At the suggestion of our new Export Council of Oregon Executive Committee and the ‘go head’ permission of Bryan Ostlund of the Oregon Blueberry Commission and Pete Kent of the Oregon Dairy Council, we’re going to try a new way to get out the message of the role and importance of exports in particular and international trade more generally, to the Oregon economy. I will be sending a series of emails, or call them reports or blogs if you like, to tell the tale of a three-week trip to SE Asia to assist with the marketing of fresh Oregon blueberries to the Philippines and Vietnam and Oregon Dairy products, especially cheese and ice cream, to Singapore and SE Asia.

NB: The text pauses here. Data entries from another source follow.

(* ===== verification/GoNet.v ===== *)
(** * GoNet: the parts of Go's [net] package the program calls

    [net.ParseIP] and [IP.String] (audit addresses), [net.SplitHostPort]
    (client address).  An IP address is its list of bytes. *)

From S2P Require Import Prelude GoLib GoHash.

Fixpoint contains_byte (c : ascii) (s : string) : bool :=
  match s with
  | EmptyString => false
  | String a r => Ascii.eqb a c || contains_byte c r
  end.

Definition colon : ascii := byte 58.
Definition dot : ascii := byte 46.

(** ** Parsing *)

(** The decimal fields of a dotted quad: no leading zero, at most 255. *)
Definition ipv4_field (s : string) : option N :=
  match s with
  | String c (String _ _) => if Ascii.eqb c (byte 48) then None else
      v ← parse_uint_digits s; if v <=? 255 then Some (Z.to_N v) else None
  | _ => v ← parse_uint_digits s; if v <=? 255 then Some (Z.to_N v) else None
  end.

Definition parseIPv4 (s : string) : option (list N) :=
  match Split s dot with
  | [a; b; c; d] => mapM ipv4_field [a; b; c; d]
  | _ => None
  end.

Definition hex_value_of (c : ascii) : option N :=
  let n := N_of_ascii c in
  if ((48 <=? n) && (n <=? 57))%N then Some (n - 48)%N
  else if ((97 <=? n) && (n <=? 102))%N then Some (n - 87)%N
  else if ((65 <=? n) && (n <=? 70))%N then Some (n - 55)%N
  else None.

(** The hexadecimal digits in front of [s]: their value, how many, the rest. *)
Fixpoint hex_group (s : string) (acc : N) (off : nat) : N * nat * string :=
  match s with
  | String c r =>
      match hex_value_of c with
      | Some v => hex_group r (acc * 16 + v)%N (S off)
      | None => (acc, off, s)
      end
  | EmptyString => (acc, off, s)
  end.

(** The loop over the 16-bit groups: [ip] are the bytes so far, [ell] the
    position of the "::"; one unit of fuel per group, of which there are at
    most eight. *)
Fixpoint ipv6_groups (fuel : nat) (s : string) (ip : list N) (ell : option nat)
  : option (list N * option nat * string) :=
  match fuel with
  | O => Some (ip, ell, s)
  | S fuel =>
      let '(acc, off, rest) := hex_group s 0%N 0 in
      if (off =? 0)%nat || (4 <? off)%nat then None else
      match rest with
      | EmptyString => Some (ip ++ [N.shiftr acc 8; N.land acc 255], ell, EmptyString)
      | String c r =>
          if Ascii.eqb c dot then
            if match ell with None => negb (length ip =? 12)%nat | Some _ => false end then None
            else if (16 <? length ip + 4)%nat then None
            else (λ q, (ip ++ q, ell, EmptyString)) <$> parseIPv4 s
          else if negb (Ascii.eqb c colon) then None
          else
            let ip := ip ++ [N.shiftr acc 8; N.land acc 255] in
            match r with
            | EmptyString => None
            | String c2 r2 =>
                if Ascii.eqb c2 colon then
                  match ell with
                  | Some _ => None
                  | None =>
                      match r2 with
                      | EmptyString => Some (ip, Some (length ip), EmptyString)
                      | _ => ipv6_groups fuel r2 ip (Some (length ip))
                      end
                  end
                else ipv6_groups fuel r ip ell
            end
      end
  end.

(** Without a zone: [ParseIP] refuses one. *)
Definition parseIPv6 (s : string) : option (list N) :=
  let '(ell, s) := if HasPrefix s "::" then (Some 0%nat, str_drop 2 s) else (None, s) in
  match ell, s with
  | Some _, EmptyString => Some (replicate 16 0%N)
  | _, _ =>
      '(ip, ell, rest) ← ipv6_groups 8 s [] ell;
      if negb (str_eqb rest "") then None else
      match ell with
      | Some e =>
          if (length ip <? 16)%nat
          then Some (take e ip ++ replicate (16 - length ip) 0%N ++ drop e ip) else None
      | None => if (length ip <? 16)%nat then None else Some ip
      end
  end.

(** The first '.', ':' or '%' decides. *)
Fixpoint ip_family (s : string) : option ascii :=
  match s with
  | EmptyString => None
  | String c r => if Ascii.eqb c dot || Ascii.eqb c colon || Ascii.eqb c (byte 37)
                  then Some c else ip_family r
  end.

Definition v4_in_v6 : list N := replicate 10 0%N ++ [255; 255]%N.

Definition ParseIP (s : string) : option (list N) :=
  match ip_family s with
  | None => None
  | Some c =>
      if Ascii.eqb c dot then app v4_in_v6 <$> parseIPv4 s
      else if Ascii.eqb c colon then
        if contains_byte (byte 37) s then None else parseIPv6 s
      else None
  end.

(** ** Printing *)
Definition hex_digit_string (n : N) : string := String (hex_digit n) EmptyString.
Definition hex16 (n : N) : string :=
  if (4096 <=? n)%N then hex_digit_string (N.shiftr n 12) +:+ hex_digit_string (N.land (N.shiftr n 8) 15)
       +:+ hex_digit_string (N.land (N.shiftr n 4) 15) +:+ hex_digit_string (N.land n 15)
  else if (256 <=? n)%N then hex_digit_string (N.shiftr n 8)
       +:+ hex_digit_string (N.land (N.shiftr n 4) 15) +:+ hex_digit_string (N.land n 15)
  else if (16 <=? n)%N then hex_digit_string (N.shiftr n 4) +:+ hex_digit_string (N.land n 15)
  else hex_digit_string n.

Fixpoint groups16 (l : list N) : list N :=
  match l with
  | a :: b :: r => (a * 256 + b)%N :: groups16 r
  | _ => []
  end.

Fixpoint zeros_prefix (l : list N) : nat :=
  match l with
  | 0%N :: r => S (zeros_prefix r)
  | _ => 0
  end.

(** The longest run of at least two zero groups, the first of equals:
    its start and its length. *)
Fixpoint zero_run (i : nat) (l : list N) (best : nat * nat) : nat * nat :=
  match l with
  | [] => best
  | _ :: r =>
      let n := zeros_prefix l in
      zero_run (S i) r (if ((2 <=? n) && (snd best <? n))%nat then (i, n) else best)
  end.

Definition ip_string (ip : list N) : string :=
  if decide (take 12 ip = v4_in_v6) then
    Join (map (λ b, FormatInt (Z.of_N b)) (drop 12 ip)) "."
  else
    let g := groups16 ip in
    match zero_run 0 g (0, 0)%nat with
    | (_, O) => Join (map hex16 g) ":"
    | (i, n) => Join (map hex16 (take i g)) ":" +:+ "::" +:+ Join (map hex16 (drop (i + n) g)) ":"
    end.

(** [net.ParseIP(s)], then [String()] when it is not nil. *)
Definition canonical_ip (s : string) : option string := ip_string <$> ParseIP s.

Example parse_ip_v4 : canonical_ip "192.0.2.7" = Some "192.0.2.7".
Proof. by vm_compute. Qed.
Example parse_ip_v4_zero : canonical_ip "192.0.2.07" = None.
Proof. by vm_compute. Qed.
Example parse_ip_v4_short : canonical_ip "1.2.3" = None ∧ canonical_ip "1.2.3.4.5" = None.
Proof. by vm_compute. Qed.
Example parse_ip_v6 : canonical_ip "2001:DB8:0:0:1:0:0:1" = Some "2001:db8::1:0:0:1".
Proof. by vm_compute. Qed.
Example parse_ip_v6_loop : canonical_ip "::1" = Some "::1" ∧ canonical_ip "::" = Some "::".
Proof. by vm_compute. Qed.
Example parse_ip_mapped : canonical_ip "::ffff:10.0.0.1" = Some "10.0.0.1".
Proof. by vm_compute. Qed.
Example parse_ip_zone : canonical_ip "fe80::1%eth0" = None ∧ canonical_ip "unknown" = None.
Proof. by vm_compute. Qed.
Example parse_ip_bad : canonical_ip "1::2::3" = None ∧ canonical_ip "1:2:3:4:5:6:7:8:9" = None
  ∧ canonical_ip "12345::" = None ∧ canonical_ip "1:2:3:4:5:6:7::8" = None.
Proof. by vm_compute. Qed.

(** ** [net.SplitHostPort], the host only; [None] is an error. *)
Fixpoint last_index (c : ascii) (s : string) (i : nat) (found : option nat) : option nat :=
  match s with
  | EmptyString => found
  | String a r => last_index c r (S i) (if Ascii.eqb a c then Some i else found)
  end.
Fixpoint first_index (c : ascii) (s : string) (i : nat) : option nat :=
  match s with
  | EmptyString => None
  | String a r => if Ascii.eqb a c then Some i else first_index c r (S i)
  end.

Definition SplitHostPort (hostport : string) : option string :=
  i ← last_index colon hostport 0 None;
  let bracket := HasPrefix hostport "[" in
  '(host, j, k) ←
    (if bracket then
       e ← first_index (byte 93) hostport 0;
       if (e + 1 =? i)%nat then Some (str_take (e - 1) (str_drop 1 hostport), 1%nat, (e + 1)%nat)
       else None
     else
       let host := str_take i hostport in
       if contains_byte colon host then None else Some (host, 0%nat, 0%nat));
  if contains_byte (byte 91) (str_drop j hostport) then None
  else if contains_byte (byte 93) (str_drop k hostport) then None
  else Some host.

Example split_v4 : SplitHostPort "192.0.2.7:51034" = Some "192.0.2.7".
Proof. by vm_compute. Qed.
Example split_v6 : SplitHostPort "[::1]:8080" = Some "::1".
Proof. by vm_compute. Qed.
Example split_none : SplitHostPort "192.0.2.7" = None ∧ SplitHostPort "::1:80" = None.
Proof. by vm_compute. Qed.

There will more details about the itinerary and my traveling companions later in this series, but for now I thought I should begin at the beginning. How does a trip like this started? Do blueberry growers and cheese producers just get up one morning and say: let’s go to Asia and sell our stuff? Is this some kind of perverse vacation, or travel boondoggle, involving long airplane rides; seven-day work weeks – including meetings over here with local and US Government officials, potential customers, retail tours (amazing to discover how many US food products are already over here!), to say nothing of what you do when you get back to your room after a day fighting horrendous traffic in tropical heat and humidity in business clothes and then checking email and phone calls and family, and, and, and when you get to your room and again after dinner, if you can stay awake; days of jet-lag; different beds every few days; frequent discussions about food (what is THIS?); spending lots of time with people you don’t know (we won’t go there); and the list just grows from there.

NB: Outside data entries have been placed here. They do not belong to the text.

Lemma UpsertByOAuth_resolves_witness :
  let d := empty_db <| users := {["u1" := MkUser "ana@x.com" true None None None 0 0 [] false]} |> in
  ∃ w', UpsertByOAuth toy_profile false (oracle_at 5) (world_of d) = (Ok (MkUpsert "u1" false), w')
        ∧ is_Some (identities (w_db w') !! ("google", "sub-1")).
Proof.
  intros d.
  assert (∃ w', UpsertByOAuth toy_profile false (oracle_at 5) (world_of d)
                = (Ok (MkUpsert "u1" false), w')) as [w' E] by (eexists; vm_compute; reflexivity).
  exists w'. split; [exact E|].
  pose proof (UpsertByOAuth_resolves toy_profile false (oracle_at 5) (world_of d)
    (Ok (MkUpsert "u1" false)) w'
    (oracle_at_healthy 5)) as HP. unfold upsert_post in HP.
  assert (resolve d toy_profile = Matched "u1" (MkUser "ana@x.com" true None None None 0 0 [] false))
    as Hr by (vm_compute; reflexivity).
  cbn [w_db world_of] in HP. rewrite Hr in HP. destruct HP as (iid & _ & ->); [|exact E|].
  - split; [|apply map_Forall_empty..].
    unfold d, emails_unique, set. cbn. intros i1 i2 u1 u2 [<- _]%lookup_singleton_Some [<- _]%lookup_singleton_Some. done.
  - unfold set. cbn. rewrite lookup_insert_eq. by eexists.
Defined.

(** ** Who may log in *)

(** The account [uid] exists and may log in. *)
Definition enabled (uid : string) (d : db) : Prop := ∃ u, users d !! uid = Some u ∧ u_disabled u = false.
Lemma update_enabled uid id f : (∀ u, u_disabled (f u) = u_disabled u) → stmt_ok (enabled uid) (sql_update_user id f).
Proof.
  intros Hf now d a d' (u & Hu & Hd) [= <- <-]. unfold enabled. rsimp. rewrite lookup_alter. case_decide; [subst|eauto].
  rewrite Hu. eexists. split; [reflexivity|]. rsimp. by rewrite Hf.
Qed.

Section enabled.
Context `{Postgres}.

(** An identity resolves to an account that may log in. *)
Lemma link_identity_enabled p uid b o w ur w1 :
  link_identity p uid b o w = (Ok ur, w1) → tx_has (enabled uid) w → enabled (ur_user_id ur) (w_db w1).
Proof.
  unfold link_identity. rewrite bind_run.
  assert (Ht : w_tx (snd (UUIDv7 o w)) = w_tx w) by reflexivity.
  destruct (UUIDv7 o w) as [iid w2]. cbn [fst snd] in *. rewrite bindE_run. intros HE Hen.
  assert (Hen2 : tx_has (enabled uid) w2) by (intros t; rewrite Ht; apply Hen).
  assert (Hs : stmt_ok (enabled uid) (sql_insert_identity iid uid (op_provider p) (op_sub p))).
  { intros now d a d' Hd. unfold sql_insert_identity. repeat case_match; intros [=]; by subst. }
  pose proof (exec_tx_keeps _ _ Hs o w2 Hen2) as Hen3. revert HE. case_exec x w3 E3. cbn [snd] in Hen3.
  destruct x as [[]|]; [|done]. rewrite bindE_run. destruct (Commit o w3) as [[[]|] w4] eqn:EC; cbn [fst snd]; [|done].
  rewrite ret_run. intros [= <- <-]. cbn [ur_user_id]. by eapply Commit_has.
Qed.
Lemma read_has {A} (J : db → Prop) (f : db → option A) o w a w' :
  queryRow Tx (λ _ d, Some (f d, d)) o w = (Ok a, w') → (∀ d, f d = Some a → J d) → tx_has J w'.
Proof.
  intros (t & d & Ht & [= Hf <-] & Ht')%queryRow_tx_ok HJ t0. rewrite Ht'. intros [= <-] _. rsimp. by apply HJ.
Qed.
Lemma UpsertByOAuth_enabled p b o w ur w1 :
  UpsertByOAuth p b o w = (Ok ur, w1) → enabled (ur_user_id ur) (w_db w1).
Proof.
  unfold UpsertByOAuth, with_tx. rewrite bindE_run. destruct (Begin o w) as [[[]|e] w0]; cbn [fst snd]; [|done].
  rewrite bind_run, bind_run, ret_run. cbn [Rollback fst snd]. intros [= HB <-].
  cbn [w_db set Setter]. revert HB. rewrite bind_run.
  destruct (queryRow Tx (sql_identity_owner _ _) o w0) as [[[uid [|]]|e] w2] eqn:EQ; cbn [fst snd]; [done| |].
  - apply (read_has (enabled uid)) in EQ.
    2:{ intros d (i & _ & (u & Hu & [= Hi Hd])%bind_Some)%bind_Some. exists u. by rewrite <-Hi. }
    rewrite bindE_run.
    match goal with |- context [exec Tx (sql_update_user uid ?f) o w2] =>
      pose proof (exec_tx_keeps _ _ (update_enabled uid uid f (λ _, eq_refl)) o w2 EQ) as Hen3 end.
    destruct (exec Tx _ o w2) as [[[]|] w3]; cbn [fst snd] in *; [|done]. rewrite bindE_run.
    destruct (Commit o w3) as [[[]|] w4] eqn:EC; cbn [fst snd]; [|done]. rewrite ret_run. intros [= <-].
    by eapply Commit_has.
  - destruct e; try done. rewrite bind_run.
    destruct (queryRow Tx (sql_id_disabled_by_email _) o w2) as [[[uid [|]]|e] w3] eqn:EM; cbn [fst snd]; [done| |].
    + apply (read_has (enabled uid)) in EM.
      2:{ intros d ([k u] & Hu & [= Hk Hd])%fmap_Some. apply user_by_email_Some in Hu as [Hu _]. exists u. by rewrite Hk. }
      intros HB. destruct (link_identity p uid false o w3) as [r w4] eqn:EL. cbn [fst snd] in *. subst r.
      by eapply link_identity_enabled.
    + destruct e; try done. destruct b; [|done]. rewrite bind_run.
      destruct (UUIDv7 o w3) as [uid w4]. cbn [fst snd]. rewrite bindE_run.
      destruct (exec Tx _ o w4) as [[[]|] w5] eqn:E5; cbn [fst snd]; [|done].
      intros HB. destruct (link_identity p uid true o w5) as [r w6] eqn:EL. cbn [fst snd] in *. subst r.
      eapply link_identity_enabled; [exact EL|]. apply exec_tx_ok in E5 as (t & d & _ & _ & Hs & ->).
      unfold sql_insert_user in Hs. repeat case_match; simplify_eq. intros t0 [= <-] _.
      exists (new_oauth_user p (tx_now t)). rsimp. by rewrite lookup_insert_eq.
Qed.
End enabled.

So how does such a trip begin? In this case, the Dairy Council, having initially decided not to participate in a trade trip in 2018, changed their decision and I was advised on December 8, 2017, that planning for a trip would begin. The Blueberry Commission advised me of their proposed trip on January 30, 2018. Not much notice for all the planning required to put together all the pieces required for a successful trade mission. More on this later.
So my departure day was April 6, 2018. My travel plans were based on the itineraries put together by the two Commodity Commissions. On April 5th, my airline advised that it was time to check in. However, the carrier’s website would not allow this to happen. Two long telephone conversations were unable to either fully identify or resolve the problem, which meant an extra early arrival at PDX, just in case. Packing was mostly completed the day before and included another list of decisions: sport jacket or suit, plus dress shirts and ties (necessary for Government meetings); tropical weight clothes for all three countries where daytime temperatures average more than 90°F; check for all medications, telephone and laptop plugs, sunglass lenses, international ATM card, etc, etc; change voice mail message; etc, etc. Boarding pass issue resolved, my flight left at 12:05pm (Apr 6th), arrived in Tokyo at 2:45pm local Tokyo time on April 7th (or 11:45pm April 6th); after passing through security in Tokyo, boarded my flight for Manila and arrived here at about 8:00pm Apr 7th Manila time, or 10:00am Apr 7th in Portland. Through customs (I used a carry-on, no checked bags) and immigration, found hotel shuttle and got to my room at about 9:30pm. So total expired time from wake-up at home to room arrival (not to sleep, just yet) was just about 30 hours. Not a bad working day, especially for the start of a weekend. There is no search for sympathy here, no one has forced any of us to do this, but it is not that easy or comfortable and you don’t get to pick your seatmate on the plane or the food (?), or the various other hassles of long distance travel.
So friends welcome to Manila. The ‘adventure’ begins, for some of us more so, especially one of our team whose luggage did not make it to Manila with him. No problem, there is a Marks & Spencer at a nearby mall and we took a brief shopping trip for some essentials. No one, especially not the airline, seems to have any idea where that silly bag could be, but this, too, shall pass...
Attached is a photo of a section of the Port of Manila from my hotel window. You can take me away from home, but once a logistics geek, always a logistics geek...!
By the way, that white building in the foreground of the photo is the U.S. Embassy, we have meetings scheduled there, but more about that in a few days.
Barry Horowitz, Chair of the Export Council of Oregon, has taught and written on International Supply Chain Management, Logistics, Transportation and Trade topics for more than 30 years. He is currently working with the Port of Portland and other Oregon traded sector agencies to develop international trade strategies and programs.